Art installation in Kassel, Germany

The Vertical Earth Kilometer is a permanent art installation created by Walter De Maria in Friedrichsplatz Park in front of the Fridericianum in Kassel, Germany. The Vertical Earth Kilometer is a solid brass rod, one kilometer (3,280.84 ft.) in length and 2 in in diameter. It is inserted into the earth so that its top is flush to the ground and embedded in a two-by-two-meter red sandstone square. Installed in 1977 during documenta 6, it has been on permanent view ever since. The Vertical Earth Kilometer is maintained by the Dia Art Foundation as one of the twelve locations and sites they manage.

De Maria's 1979 artwork The Broken Kilometer in New York City is a companion piece to The Vertical Earth Kilometer.

==Design ==
The Vertical Earth Kilometer is an 18-ton round solid brass rod. It is five centimeters in diameter and one kilometer long. The rod is inserted into the earth so that a five-centimeter-wide end sits flush with the surface of the earth and is embedded in the center of a two-by-two-meter square red sandstone plate. The work is installed in Kassel, Germany, in Friedrichsplatz Park in front of the Fridericianum, and has no label or plaque marking it as artwork or explaining what it is.

When viewing the top of the artwork, the only part visible from above ground, Ella Morton, a reporter for Slate magazine said "it looks like a coin that’s been dropped, forgotten, and trodden on over several decades," and Ken Jennings of Condé Nast Traveler notes that the work resembles a Kilometre zero marker seen in many European countries.

Documenta proposes many interpretations of the piece including "the hidden rod is meant to prompt us to reflect on the Earth and its place in the universe" and "a symbolic act of restoring a valuable metal to the exploited Earth." Documenta also notes that The Vertical Earth Kilometer is a piece of Minimal, Conceptual, and Land art, the three "significant artistic strategies of the period."

== History ==
Created in 1977 for documenta 6: “Art in the media – media in art”, the Dia Art Foundation funded the barely visible but monumental sculpture. A Texas oil company was hired by De Maria, under the direction and supervision of the Kassel-based engineering firm of Hans Jurgen Pickel, to install the artwork. A narrow, one-kilometer-deep shaft was bored, cutting through six geological layers. The brass rod was lowered into the bore hole in segments, which were screwed together as they went, to form the full one-kilometer rod. It took 79 days to install the work, during which locals had to endure loud drilling noises. Locals were also unhappy with the total cost of the virtually invisible artwork, 750,000 Deutsche Marks (approximately US$2 million in 2016 values).

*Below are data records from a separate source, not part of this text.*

(** What the walk over the program headers collects. *)
Record seen := mk_seen {
  se_text_sz : Z; se_text_off : Z; se_rw_lo : Z; se_rw_hi : Z; se_dyn_vaddr : Z; se_dyn_sz : Z;
  se_interp_off : Z; se_interp_sz : Z; se_have_text : bool; se_nload : Z;
}.
Definition seen_none : seen := mk_seen 0 0 0xffffffff 0 0 0 0 0 false 0.

Definition see_dynamic (ph : phdr) (s : seen) : seen :=
  if ph_type ph =? ELF_PT_DYNAMIC
  then mk_seen (se_text_sz s) (se_text_off s) (se_rw_lo s) (se_rw_hi s) (ph_vaddr ph) (ph_memsz ph)
         (se_interp_off s) (se_interp_sz s) (se_have_text s) (se_nload s)
  else s.
Definition see_interp (ph : phdr) (s : seen) : seen :=
  if ph_type ph =? ELF_PT_INTERP
  then mk_seen (se_text_sz s) (se_text_off s) (se_rw_lo s) (se_rw_hi s) (se_dyn_vaddr s) (se_dyn_sz s)
         (ph_offset ph) (ph_filesz ph) (se_have_text s) (se_nload s)
  else s.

The Vertical Earth Kilometer has been on permanent public display since it was installed in 1977, and is maintained by the Dia Art Foundation as one of the eleven locations and sites they manage.

In 1979, De Maria created The Broken Kilometer as a companion piece to The Vertical Earth Kilometer. It is in the SoHo neighborhood in New York City and uses a brass rod of the same weight, length, and diameter as this work.